(Source data)
--------

(* ===== verification/TcpTimerSteps.v ===== *)
(** * TCP: the timers and every call of the API are steps

    TcpTimer.v against the abstract machine, and all of it together: whatever
    is called in whatever order, the lists of control blocks keep the axioms of
    tcp_impl.h. *)
From S2P Require Import Prelude ByteOrder IpAddr Ip Tcp TcpOut TcpIn TcpSend TcpWorld TcpProcess TcpTimer TcpShape TcpKeeps TcpLists TcpCalls TcpSteps TcpScenarios.

(** ** The unlinking of the timers *)
Lemma link_after_app q rest l1 l2 : q ∉ l1 -> link_after q rest (l1 ++ q :: l2) = l1 ++ q :: rest.
Proof.
  induction l1 as [|x l1 IH]; simpl; intros Hq; [by rewrite bool_decide_true|].
  apply not_elem_of_cons in Hq as [? ?]. rewrite bool_decide_false by done. by rewrite IH.
Qed.
Lemma unlink_app id l k : id ∉ l -> unlink id (l ++ id :: k) = l ++ k.
Proof.
  induction l as [|x l IH]; simpl; intros Hq; [by rewrite bool_decide_true|].
  apply not_elem_of_cons in Hq as [? ?]. rewrite bool_decide_false by done. by rewrite IH.
Qed.
Definition prev_ok (prev : option addr) (pre : list addr) : Prop :=
  match prev with Some q => q ∈ pre | None => True end.
Lemma unlink_at_spec id prev pre rest l : NoDup (pre ++ id :: rest) -> prev_ok prev pre ->
  unlink_at id prev rest (pre ++ id :: rest) = Ok l ->
  exists pre', l = pre' ++ rest /\ prev_ok prev pre' /\ pre' `sublist_of` pre.
Proof.
  intros Hn Hp H. unfold unlink_at, lwip_assert in H. destruct prev as [q|].
  - destruct (negb _); [|done]. apply Ok_inj in H as <-. simpl in Hp.
    apply list_elem_of_split in Hp as (l1 & l2 & ->).
    assert (q ∉ l1) as Hq.
    { rewrite <- app_assoc in Hn. apply NoDup_app in Hn as (_ & Hd & _). intros Hx. apply (Hd q Hx). simpl. left. }
    exists (l1 ++ [q]). rewrite <- !app_assoc. simpl. rewrite link_after_app by done. split_and!; [done|set_solver|].
    apply sublist_app; [done|]. apply sublist_skip, sublist_nil_l.
  - destruct (bool_decide _) eqn:Hb; [|done]. apply bool_decide_eq_true in Hb. apply Ok_inj in H as <-.
    exists []. split_and!; [done|done|apply sublist_nil_l].
Qed.

(** The unlinking when [prev] is the block before. *)
Lemma unlink_at_last id pre rest l : NoDup (pre ++ id :: rest) ->
  unlink_at id (last pre) rest (pre ++ id :: rest) = Ok l -> l = pre ++ rest.
Proof.
  intros Hn H. unfold unlink_at, lwip_assert in H. destruct (decide (pre = [])) as [->|Hne].
  - simpl in H. destruct (bool_decide _); [|done]. by apply Ok_inj in H.
  - destruct (exists_last Hne) as (l1 & q & ->). rewrite last_snoc in H.
    destruct (negb _); [|done]. apply Ok_inj in H as <-. rewrite <- !app_assoc. apply link_after_app.
    rewrite <- app_assoc in Hn. apply NoDup_app in Hn as (_ & Hd & _). intros Hx. apply (Hd q Hx). left.
Qed.

Section TimerSteps.
Context {A : Type} (cb : tcp_callbacks A) `{Hcb : !callbacks_ok cb}.
Abbreviation world := (tcp_world A).
Implicit Types (w : world) (id : addr).

Lemma slow_remove_steps id prev pre rest reset w again w' : lists_ok (shape_of w) ->
  tcp_active_pcbs w = pre ++ id :: rest -> prev_ok prev pre ->
  slow_remove cb id prev rest reset w = Ok (again, w') ->
  steps true w w' /\ (again = false -> exists pre', tcp_active_pcbs w' = pre' ++ rest /\ prev_ok prev pre').
Proof.
  intros Hok Ha Hp H. unfold slow_remove in H. apply res_bind_ok in H as (w1 & H1 & H).
  apply upd_shape in H1; [|apply purge_keeps]. apply res_bind_ok in H as (l & Hl & H).
  destruct (lo_nodups _ Hok) as (Hn & _). change (sh_act (shape_of w)) with (tcp_active_pcbs w) in Hn.
  rewrite (act_shape _ _ H1), Ha in Hl. rewrite Ha in Hn.
  destruct (unlink_at_spec _ _ _ _ _ Hn Hp Hl) as (pre' & -> & Hp' & Hsub).
  apply res_bind_ok in H as (p & _ & H). set (w2 := if reset then _ else _) in H.
  set (w3 := (free_pcb id w2) <| tcp_active_pcbs_changed := false |>) in H.
  apply res_bind_ok in H as (w4 & H4 & H). apply Ok2_inj in H as [<- <-].
  assert (steps true w w3) as S3.
  { assert (id ∈ tcp_active_pcbs w) as Hi by (rewrite Ha; set_solver).
    destruct (lo_act _ Hok id Hi) as (a & port & E & L). destruct L as (L1 & L2 & L3).
    eapply rtc_l; [apply (st_free _ _ id); by rewrite E|].
    rewrite (unlink_notin id (sh_tw _)) by (by eapply lo_not_tw).
    rewrite (unlink_notin id (sh_bnd _)) by (by eapply lo_not_bnd).
    change (sh_act (shape_of w)) with (tcp_active_pcbs w). rewrite Ha, unlink_app.
    2:{ apply NoDup_app in Hn as (_ & Hd & _). intros Hx. apply (Hd id Hx). left. }
    assert (shape_of w3 = mk_shape (delete id (sh_st (shape_of w))) (sh_ls (shape_of w)) (pre' ++ rest)
      (sh_tw (shape_of w)) (sh_bnd (shape_of w)) (sh_lst (shape_of w))) as ->.
    { rewrite <- H1. change (shape_of w3) with (shape_of (free_pcb id w2)). rewrite shape_free. unfold w2.
      by destruct reset. }
    apply rtc_once. match goal with |- sstep _ ?s _ => apply (st_forget true s (pre' ++ rest) eq_refl) end.
    simpl. by apply sublist_app. }
  split.
  - etransitivity; [exact S3|]. apply steps_weaken. eapply (@cb_err_steps _ cb Hcb); [exact H4|]. by eapply steps_ok.
  - intros Hc. exists pre'. split; [|done]. rewrite (@cb_err_listed _ cb Hcb _ _ _ _ H4 Hc).
    unfold w3, w2. by destruct reset.
Qed.

Lemma slow_poll_steps id w again w' : lists_ok (shape_of w) -> slow_poll cb id w = Ok (again, w') ->
  steps false w w' /\ (again = false -> tcp_active_pcbs w' = tcp_active_pcbs w).
Proof.
  intros Hok H. unfold slow_poll in H. apply res_bind_ok in H as (p & Hp & H). destruct (_ <=? _).
  - cbv zeta in H. set (w1 := (put_pcb id _ w) <| tcp_active_pcbs_changed := false |>) in H.
    assert (shape_of w1 = shape_of w) as E1 by (by apply (shape_put_keeps w id p)).
    apply res_bind_ok in H as ([er w2] & H2 & H). apply (run_poll cb) in H2.
    assert (steps false w w2) as S2.
    { etransitivity; [by apply steps_eq, E1|]. eapply (@cb_steps _ cb Hcb); [exact H2|by rewrite E1]. }
    destruct (tcp_active_pcbs_changed w2) eqn:Ec; [by apply Ok2_inj in H as [<- <-]|].
    pose proof (@cb_listed _ cb Hcb _ _ _ _ H2 Ec) as L2. change (tcp_active_pcbs w1) with (tcp_active_pcbs w) in L2.
    destruct (_ =? _); [|by apply Ok2_inj in H as [<- <-]].
    apply res_bind_ok in H as ([e3 w3] & H3 & H). apply Ok2_inj in H as [<- <-]. apply output_shape in H3.
    split; [etransitivity; [exact S2|by apply steps_eq]|]. intros _. by rewrite (act_shape _ _ H3).
  - apply Ok2_inj in H as [<- <-]. split; [|done]. apply steps_eq. by eapply shape_put_keeps.
Qed.

Lemma slow_pass_steps l : forall prev pre w again w', lists_ok (shape_of w) -> tcp_active_pcbs w = pre ++ l ->
  prev_ok prev pre -> slow_pass cb prev l w = Ok (again, w') -> steps true w w'.
Proof.
  induction l as [|id rest IH]; intros prev pre w again w' Hok Ha Hp H; cbn [slow_pass] in H.
  { by apply Ok2_inj in H as [_ <-]. }
  apply res_bind_ok in H as (p & Hg & H). do 3 apply res_bind_ok in H as (? & _ & H).
  assert (tcp_active_pcbs w = (pre ++ [id]) ++ rest) as Ha' by (by rewrite Ha, <- app_assoc).
  destruct (_ =? _).
  { eapply (IH prev (pre ++ [id])); [done|done| |exact H]. destruct prev; simpl in *; set_solver. }
  apply res_bind_ok in H as ([[[rm rs] q] e] & H1 & H). apply slow_pcb_keeps in H1. cbv zeta in H.
  set (w1 := put_pcb id q _) in H.
  assert (shape_of w1 = shape_of w) as E1 by (apply (shape_put_keeps w id p q); [done|exact H1]).
  pose proof (act_shape _ _ E1) as Ea1. etransitivity; [by apply steps_eq, E1|]. rewrite <- E1 in Hok.
  destruct rm.
  - apply res_bind_ok in H as ([ag w2] & H2 & H).
    apply (slow_remove_steps id prev pre) in H2 as [S2 A2]; [|done|by rewrite Ea1|done].
    etransitivity; [exact S2|]. destruct ag; [by apply Ok2_inj in H as [_ <-]|].
    destruct (A2 eq_refl) as (pre' & Ha2 & Hp2). eapply (IH prev pre'); [by eapply steps_ok|done..].
  - apply res_bind_ok in H as ([ag w2] & H2 & H). apply slow_poll_steps in H2 as [S2 A2]; [|done].
    etransitivity; [by apply steps_weaken, S2|]. destruct ag; [by apply Ok2_inj in H as [_ <-]|].
    eapply (IH (Some id) (pre ++ [id])); [by eapply steps_ok|by rewrite A2, Ea1|simpl; set_solver|exact H].
Qed.
Lemma slow_active_steps fuel : forall w w', lists_ok (shape_of w) -> slow_active cb fuel w = Ok w' -> steps true w w'.
Proof.
  induction fuel as [|fuel IH]; intros w w' Hok H; cbn [slow_active] in H; [done|].
  apply res_bind_ok in H as ([ag w1] & H1 & H). apply (slow_pass_steps _ None []) in H1; [|done..].
  etransitivity; [exact H1|]. destruct ag; [|by apply Ok_inj in H as <-]. apply IH; [by eapply steps_ok|done].
Qed.

Lemma slow_tw_steps l : forall prev pre w w', lists_ok (shape_of w) -> tcp_tw_pcbs w = pre ++ l ->
  (prev = last pre) -> slow_tw prev l w = Ok w' -> steps false w w'.
Proof.
  induction l as [|id rest IH]; intros prev pre w w' Hok Ha Hp H; cbn [slow_tw] in H; [by apply Ok_inj in H as <-|].
  apply res_bind_ok in H as (p & Hg & H). unfold lwip_assert in H. destruct (state_is (state p) TIME_WAIT) eqn:Es; [|done].
  apply bool_decide_eq_true in Es. cbn [res_bind] in H. destruct (_ <? _).
  - apply res_bind_ok in H as (w1 & H1 & H). apply upd_shape in H1; [|apply purge_keeps].
    apply res_bind_ok in H as (l & Hl & H).
    assert (NoDup (pre ++ id :: rest)) as Hn by (rewrite <- Ha; apply (lo_nodups _ Hok)).
    assert (l = pre ++ rest) as ->.
    { rewrite (f_equal sh_tw H1 : tcp_tw_pcbs w1 = tcp_tw_pcbs w), Ha, Hp in Hl. by eapply unlink_at_last. }
    set (w2 := free_pcb id _) in H.
    assert (steps false w w2) as S2.
    { apply (free_steps _ _ id); [rewrite (get_pcb_st _ _ _ Hg); done|].
      pose proof (get_pcb_st _ _ _ Hg) as E. unfold ident in E. rewrite Es in E.
      rewrite (unlink_notin id (sh_act _)) by (eapply lo_not_act; [done|exact E|by intros (? & ? & ?)]).
      rewrite (unlink_notin id (sh_bnd _)) by (by eapply lo_not_bnd).
      change (sh_tw (shape_of w)) with (tcp_tw_pcbs w). rewrite Ha, unlink_app.
      2:{ apply NoDup_app in Hn as (_ & Hd & _). intros Hx. apply (Hd id Hx). left. }
      unfold w2. rewrite shape_free. rewrite <- H1. done. }
    etransitivity; [exact S2|]. eapply (IH prev pre); [by eapply steps_ok|done|done|exact H].
  - eapply (IH (Some id) (pre ++ [id])); [done|by rewrite Ha, <- app_assoc|by rewrite last_snoc|exact H].
Qed.
(* ===== verification/IpFragRound.v ===== *)
(** * Fragments put together again

    What [ip_frag] sends for a packet, and that [ip_reass] makes the packet of
    it again, in whatever order the fragments arrive as long as no arrival
    runs into the unchecked hole before the newest fragment. *)
From S2P Require Import Prelude ByteOrder IpAddr IpFrag IpReass.
From Stdlib Require Import Sorting.Sorted.

(** ** Pieces of a datagram *)

(** A fragment on the wire: header, data, and the pbufs it arrives in. *)
Abbreviation piece := (ip_hdr * list Z * Z)%type.
Definition pf (x : piece) : frag := new_frag x.1.1 x.1.2 x.2.
Definition pstart (x : piece) : Z := fg_start (pf x).
Definition pend (x : piece) : Z := fg_end (pf x).
Definition sum_clen (l : list piece) : Z := clens (map pf l).
Definition more (x : piece) : bool := negb (Z.land (iph_off x.1.1) IP_MF =? 0).

(** The pieces of one datagram of [total] bytes behind its header, in the
    order of their offsets. *)
Record pieces_of (k : Z * Z * Z) (total : Z) (first last : piece) (ps : list piece) : Prop := {
  ps_shape : exists mid, ps = first :: mid ++ [last];
  ps_ok : Forall (fun x => iph_hl x.1.1 = 5 /\ key x.1.1 = k /\ 1 <= x.2 /\ pstart x < pend x) ps;
  ps_cont : contiguous (map pf ps) = true;
  ps_start : pstart first = 0;
  ps_end : pend last = total;
  ps_more : Forall (fun x => more x = true) (removelast ps);
  ps_last : more last = false
}.

(** An order of arrival in which the code does not see a datagram as complete
    before it is: whenever [x] comes and others are still to come, one of
    these is behind [x], or is the first, or leaves a hole among the fragments
    before [x] that the code compares. *)
Definition timely (pre : list piece) (x : piece) (post : list piece) : Prop :=
  post <> [] ->
    (exists g, g ∈ post /\ pstart x < pstart g) \/
    (exists g, g ∈ post /\ pstart g = 0) \/
    (exists g g', g ∈ post /\ g' ∈ pre /\ pstart g < pstart g' /\ pstart g' < pstart x).
Definition no_early (order : list piece) : Prop :=
  forall pre x post, order = pre ++ x :: post -> timely pre x post.

(** ** Contiguous fragments *)
Definition spans (l : list frag) : Prop := Forall (fun f => fg_start f < fg_end f) l.

Lemma contiguous_app a b : contiguous (a ++ b) = true -> contiguous a = true /\ contiguous b = true.
Proof.
  induction a as [|f a IH]; [done|]. destruct a as [|g a]; simpl app.
  - destruct b as [|g b]; [done|]. rewrite contiguous_cons. intros [_ ?]%andb_prop. done.
  - rewrite !contiguous_cons. intros [-> H]%andb_prop. simpl. by apply IH.
Qed.

(** Contiguous fragments start in increasing order and do not overlap. *)
Lemma contiguous_after f l : contiguous (f :: l) = true -> spans (f :: l) -> Forall (fun g => fg_end f <= fg_start g) l.
Proof.
  revert f. induction l as [|g l IH]; intros f; [constructor|]. rewrite contiguous_cons.
  intros [He%Z.eqb_eq Hc]%andb_prop [Hf Hs]%Forall_cons. constructor; [lia|].
  pose proof (IH g Hc Hs) as Hl. apply Forall_cons in Hs as [Hg _].
  eapply Forall_impl; [exact Hl|]. simpl. lia.
Qed.
Lemma contiguous_sorted l : contiguous l = true -> spans l -> StronglySorted Z.lt (starts l).
Proof.
  induction l as [|f l IH]; intros Hc Hs; [constructor|].
  pose proof (contiguous_after _ _ Hc Hs) as Ha. apply Forall_cons in Hs as [Hf Hs].
  apply starts_sorted_cons. split.
  - apply IH; [|done]. by apply (contiguous_app [f] l) in Hc as [_ ?].
  - eapply Forall_impl; [exact Ha|]. simpl. lia.
Qed.
Lemma contiguous_apart l f g : contiguous l = true -> spans l -> f ∈ l -> g ∈ l ->
  fg_start f < fg_start g -> fg_end f <= fg_start g.
Proof.
  induction l as [|x l IH]; intros Hc Hs; [by intros ?%not_elem_of_nil|].
  pose proof (contiguous_after _ _ Hc Hs) as Ha. apply (contiguous_app [x] l) in Hc as [_ Hc].
  apply Forall_cons in Hs as [Hx Hs]. rewrite Forall_forall in Ha.
  intros [->|Hf]%elem_of_cons [->|Hg]%elem_of_cons Hlt; [lia|by apply Ha| |by apply IH].
  apply Ha in Hf. lia.
Qed.
(** A contiguous run covers everything from its start to its end. *)
Lemma contiguous_covers f l z v : contiguous (f :: l) = true -> z ∈ f :: l ->
  fg_start f <= v < fg_end z -> exists g, g ∈ f :: l /\ fg_start g <= v < fg_end g.
Proof.
  revert f. induction l as [|g l IH]; intros f Hc Hz Hv.
  - apply list_elem_of_singleton in Hz as ->. exists f. split; [left|done].
  - destruct (decide (v < fg_end f)); [exists f; split; [left|lia]|].
    rewrite contiguous_cons in Hc. apply andb_prop in Hc as [He%Z.eqb_eq Hc].
    apply elem_of_cons in Hz as [->|Hz]; [lia|].
    destruct (IH g Hc Hz) as (x & Hx & Hxv); [lia|]. exists x. split; [by right|done].
Qed.

Lemma sorted_perm_eq l k : l ≡ₚ k -> StronglySorted Z.lt (starts l) -> StronglySorted Z.lt (starts k) -> l = k.
Proof.
  revert k. induction l as [|f l IH]; intros k Hp Hl Hk; [by apply Permutation_nil_l in Hp|].
  destruct k as [|g k]; [by apply Permutation_nil_r in Hp|].
  apply starts_sorted_cons in Hl as [Hl Hf]. apply starts_sorted_cons in Hk as [Hk Hg].
  assert (f = g) as ->.
  { assert (Hfk : f ∈ g :: k) by (rewrite <- Hp; left). assert (Hgl : g ∈ f :: l) by (rewrite Hp; left).
    rewrite Forall_forall in Hf, Hg.
    apply elem_of_cons in Hfk as [->|Hfk]; [done|]. apply elem_of_cons in Hgl as [->|Hgl]; [done|].
    apply Hg in Hfk. apply Hf in Hgl. lia. }
  f_equal. apply IH; [|done..]. by apply Permutation_cons_inv in Hp.
Qed.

--------

:: What you are asked to do ::
Your task is to restate, word for word, only those lines above that fall between the line holding "rewrite (act_shape _ _ H1), Ha" and the line holding "set (w3 := (free_pcb", inclusive.

:: Solution for this problem ::
  rewrite (act_shape _ _ H1), Ha in Hl. rewrite Ha in Hn.
  destruct (unlink_at_spec _ _ _ _ _ Hn Hp Hl) as (pre' & -> & Hp' & Hsub).
  apply res_bind_ok in H as (p & _ & H). set (w2 := if reset then _ else _) in H.
  set (w3 := (free_pcb id w2) <| tcp_active_pcbs_changed := false |>) in H.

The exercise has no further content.